Hi,
I’m using the **LiveKit ESP32 SDK (v0.3.6)** voice_agent example on **M5Stack CoreS3** with the **tempotian/codec_board** component. The board has:
- **Playback:** AW88298 (DAC) on shared I2S TX
- **Capture:** ES7210 (ADC) on shared I2S RX
- **Same I2S port** for both (full-duplex, one I2S_NUM_0 with tx_handle + rx_handle)
**Problem:** Microphone capture works (Room connects, we send audio, agent responds). Subscribed audio is received, Opus is decoded, and PCM is written to the codec (we see `I2S_RENDER: write #N size=1280 max_abs=…` with normal levels). **But there is no sound from the speaker.**
**What we’ve tried:**
1. **Init order:** We tried opening the playback device early in `media_init` (before capture). Then capture opens when the Room connects and reconfigures the shared I2S for input (16k, 4ch TDM). When the first RTP frame arrives, `esp_codec_dev_open(play_handle, &fs)` was returning early because the handle was “already open”, so the output path was never reconfigured after capture had changed the I2S.
2. **Fix in `esp_codec_dev_open`:**
-
For a **shared IN_OUT handle**: if only one direction is open, we now open the other direction (set_fmt, enable, codec set_fs/enable for that direction).
-
For **OUT-only handle already open**: we re-apply output config (set_fmt OUT, enable OUT, codec set_fs, _update_codec_setting) so that after capture has opened and reconfigured the shared I2S, playback is configured again.
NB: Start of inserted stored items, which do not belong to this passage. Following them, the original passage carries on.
(** ** The arity check of [-stack-list-arguments] *)

(** C10 fails on the code: [--no-frame-filters] followed by two more
    arguments passes the usage check, [argc >= 3] then makes the command
    read [argv[1 + raw_arg]] and [argv[2 + raw_arg]], and the second index
    is 3, the argument count.  [--no-frame-filters] alone passes the check
    too, and [argv[raw_arg]] is then read at index 1, the argument count. *)
Theorem list_args_reads_past_argv (G : collaborators) (frame_filters : Z)
    (stack : list frame_info) (a b : string) :
  list_args_usage_error 3 (raw_arg_of ["--no-frame-filters"; a; b]%string)
  = false
  /\ mi_cmd_stack_list_args G frame_filters stack
       ["--no-frame-filters"; a; b]%string
     = ([], Throws (argv_overrun 3))
  /\ list_args_usage_error 1 (raw_arg_of ["--no-frame-filters"]%string)
     = false
  /\ mi_cmd_stack_list_args G frame_filters stack
       ["--no-frame-filters"]%string
     = ([], Throws (argv_overrun 1)).
Proof. repeat split. Qed.

(** ** One request *)

Lemma list_arg_or_local_fields_eq (G : collaborators) (arg : frame_arg)
    (what : what_to_list) (values : print_values) :
  list_arg_or_local_fields G arg what values =
  (record_fields (request_name arg)
     (what_eqb what all && SYMBOL_IS_ARGUMENT (sym arg))
     (if values_eqb values PRINT_SIMPLE_VALUES
      then Some (type_print G (SYMBOL_TYPE (sym arg))) else None)
     (if is_some (val arg) || is_some (error arg)
      then Some (value_text G arg) else None),
   Returns tt).
Proof.
  unfold list_arg_or_local_fields, record_fields, request_name.
  rewrite bind_emit.
  destruct (what_eqb what all && SYMBOL_IS_ARGUMENT (sym arg));
    destruct (values_eqb values PRINT_SIMPLE_VALUES);
    destruct (is_some (val arg) || is_some (error arg)); reflexivity.
Qed.
Lemma record_loop_chained (fuel : nat) (fmt_version : Z) (max_secs : option Z) :
  forall f parse_start_time ts ts' f',
    all_chained ts ->
    record_loop fuel fmt_version max_secs f parse_start_time ts
    = Py.Ok (ts', f') ->
    all_chained ts'.
Proof.
  induction fuel as [|fuel IH]; intros f pst ts ts' f' Hts Hrun;
    cbn [record_loop] in Hrun.
  - by injection Hrun as <- <-.
  - destruct (File.read 16 f) as [timebin f1].
    destruct (negb (length timebin =? 16)%nat).
    { by injection Hrun as <- <-. }
    destruct (Struct.unpack Struct.fmt_l (take 8 timebin)) as [sec|];
      cbn [Py.bind] in Hrun; [|done].
    destruct (Struct.unpack Struct.fmt_l (take 8 (drop 8 timebin))) as [nsec|];
      cbn [Py.bind] in Hrun; [|done].
    destruct (unset pst).
    + destruct (read_unpack Struct.fmt_I f1) as [[nr_tasks f2]|];
        cbn [Py.bind] in Hrun; [|done].
      destruct (read_tasks _ _ _ f2 ts) as [[ts1 f3]|] eqn:Ht;
        cbn [Py.bind] in Hrun; [|done].
      eapply IH; [|exact Hrun]. eapply read_tasks_chained; eauto.
    + destruct (over_budget max_secs pst _).
      { by injection Hrun as <- <-. }
      destruct (read_unpack Struct.fmt_I f1) as [[nr_tasks f2]|];
        cbn [Py.bind] in Hrun; [|done].
      destruct (read_tasks _ _ _ f2 ts) as [[ts1 f3]|] eqn:Ht;
        cbn [Py.bind] in Hrun; [|done].
      eapply IH; [|exact Hrun]. eapply read_tasks_chained; eauto.
Qed.
(** The passes end well or with the missing file of a single-file pass. *)
Lemma apply_fixes_outcome w :
  (apply_fixes w).2 = Ok tt
  ∨ ∃ ps, (apply_fixes w).2 = Raise (FileNotFoundError (pass_path ps)).
Proof.
  unfold apply_fixes.
  pose proof (pass_fix_cases MessageStore w) as H1. cbn [pass_fix] in H1.
  destruct (files w !! resolve w (pass_path MessageStore)) as [f1|].
  2:{ right. exists MessageStore. by rewrite (bind_raise _ _ _ _ _ H1). }
  destruct H1 as (o1 & _ & H1). rewrite (bind_ok _ _ _ _ _ H1).
  set (w1 := rewritten _ o1 f1 w).
  pose proof (pass_fix_cases MessageHandler w1) as H2. cbn [pass_fix] in H2.
  destruct (files w1 !! resolve w1 (pass_path MessageHandler)) as [f2|].
  2:{ right. exists MessageHandler. by rewrite (bind_raise _ _ _ _ _ H2). }
  destruct H2 as (o2 & _ & H2). rewrite (bind_ok _ _ _ _ _ H2).
  set (w2 := rewritten _ o2 f2 w1).
  pose proof (pass_fix_cases ErrorSeverity w2) as H3. cbn [pass_fix] in H3.
  destruct (files w2 !! resolve w2 (pass_path ErrorSeverity)) as [f3|].
  2:{ right. exists ErrorSeverity. by rewrite (bind_raise _ _ _ _ _ H3). }
  destruct H3 as (o3 & _ & H3). rewrite (bind_ok _ _ _ _ _ H3).
  left. unfold fix_unused_imports. by rewrite for_each_fixed_import.
Qed.

(** X10.  No run of [main] raises [re.error]: every pattern and every
    replacement of the script is well formed.  [cargo check] is started
    exactly when all four passes returned, once and as the last action;
    a run that ends with an exception has started no command. *)
Theorem X10_check_runs_only_after_all_passes (w : world) :
  (main w).2 ≠ Raise ReError
  ∧ ((main w).2 = Ok tt → commands (main w).1 = commands w ++ ["cargo check"])
  ∧ ((main w).2 ≠ Ok tt → commands (main w).1 = commands w).
Proof.
  destruct (is_dir w "/home/senke/Documents/veza-full-stack/veza-chat-server") eqn:Hd.
  - rewrite main_eq by done.
    destruct (apply_fixes_kept EmptyString (started w)) as (_ & Hcmd & _).
    destruct (apply_fixes_outcome (started w)) as [Hok|(ps & Hps)];
      destruct (apply_fixes (started w)) as [w1 [[]|e]]; cbn [fst snd] in *;
      simplify_eq; (split_and!; [done| |]); cbn [finished commands]; try done.
    + intros _. by rewrite Hcmd.
  - rewrite main_no_directory by done. cbn [fst snd commands]. by split_and!.
Qed.

(** X11.  The four passes that [main] runs before it starts
    [cargo check] never create or delete a file, and a file that is
    none of the nine targets, resolved against the working directory,
    keeps its content and stamp, however the passes end. *)
Theorem X11_passes_touch_only_their_targets (w : world) (key : string) :
  (∀ p, p ∈ targets → key ≠ resolve w p) →
  files (apply_fixes w).1 !! key = files w !! key
  ∧ dom (files (apply_fixes w).1) = dom (files w).
Proof.
  intros Hkey.
  destruct (apply_fixes_kept key w) as (_ & _ & Hdom & Hk). by split; [apply Hk|].
Qed.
3. **No early open:** We removed the early open of the playback device in `media_init`. So capture opens first (when the pipeline starts), then playback is opened on the first received audio frame. We still get no speaker output.
4. **Mute/volume:** We do a mute toggle (mute true → false) and set volume to 100 when opening playback, similar to other working BSPs.
So far the issue persists: data is decoded and written to I2S with reasonable PCM levels, but the physical speaker stays silent. We suspect the **shared I2S + dual-codec (AW88298 + ES7210) init/order** or **AW88298-specific** behaviour.
**Questions:**
1. Is there a **recommended open order or pattern** for boards where capture and playback share one I2S (full-duplex) and use two separate codecs (e.g. AW88298 + ES7210)?
2. Has anyone successfully run the voice_agent example (or minimal with playback) on **M5Stack CoreS3** with speaker output?
3. Any known quirks with **AW88298** in this SDK/codec_board (e.g. mute, format, or enable sequence)?
Happy to share more logs or code snippets if useful. Thanks.
-–
## Logs (paste this block at the end of your post)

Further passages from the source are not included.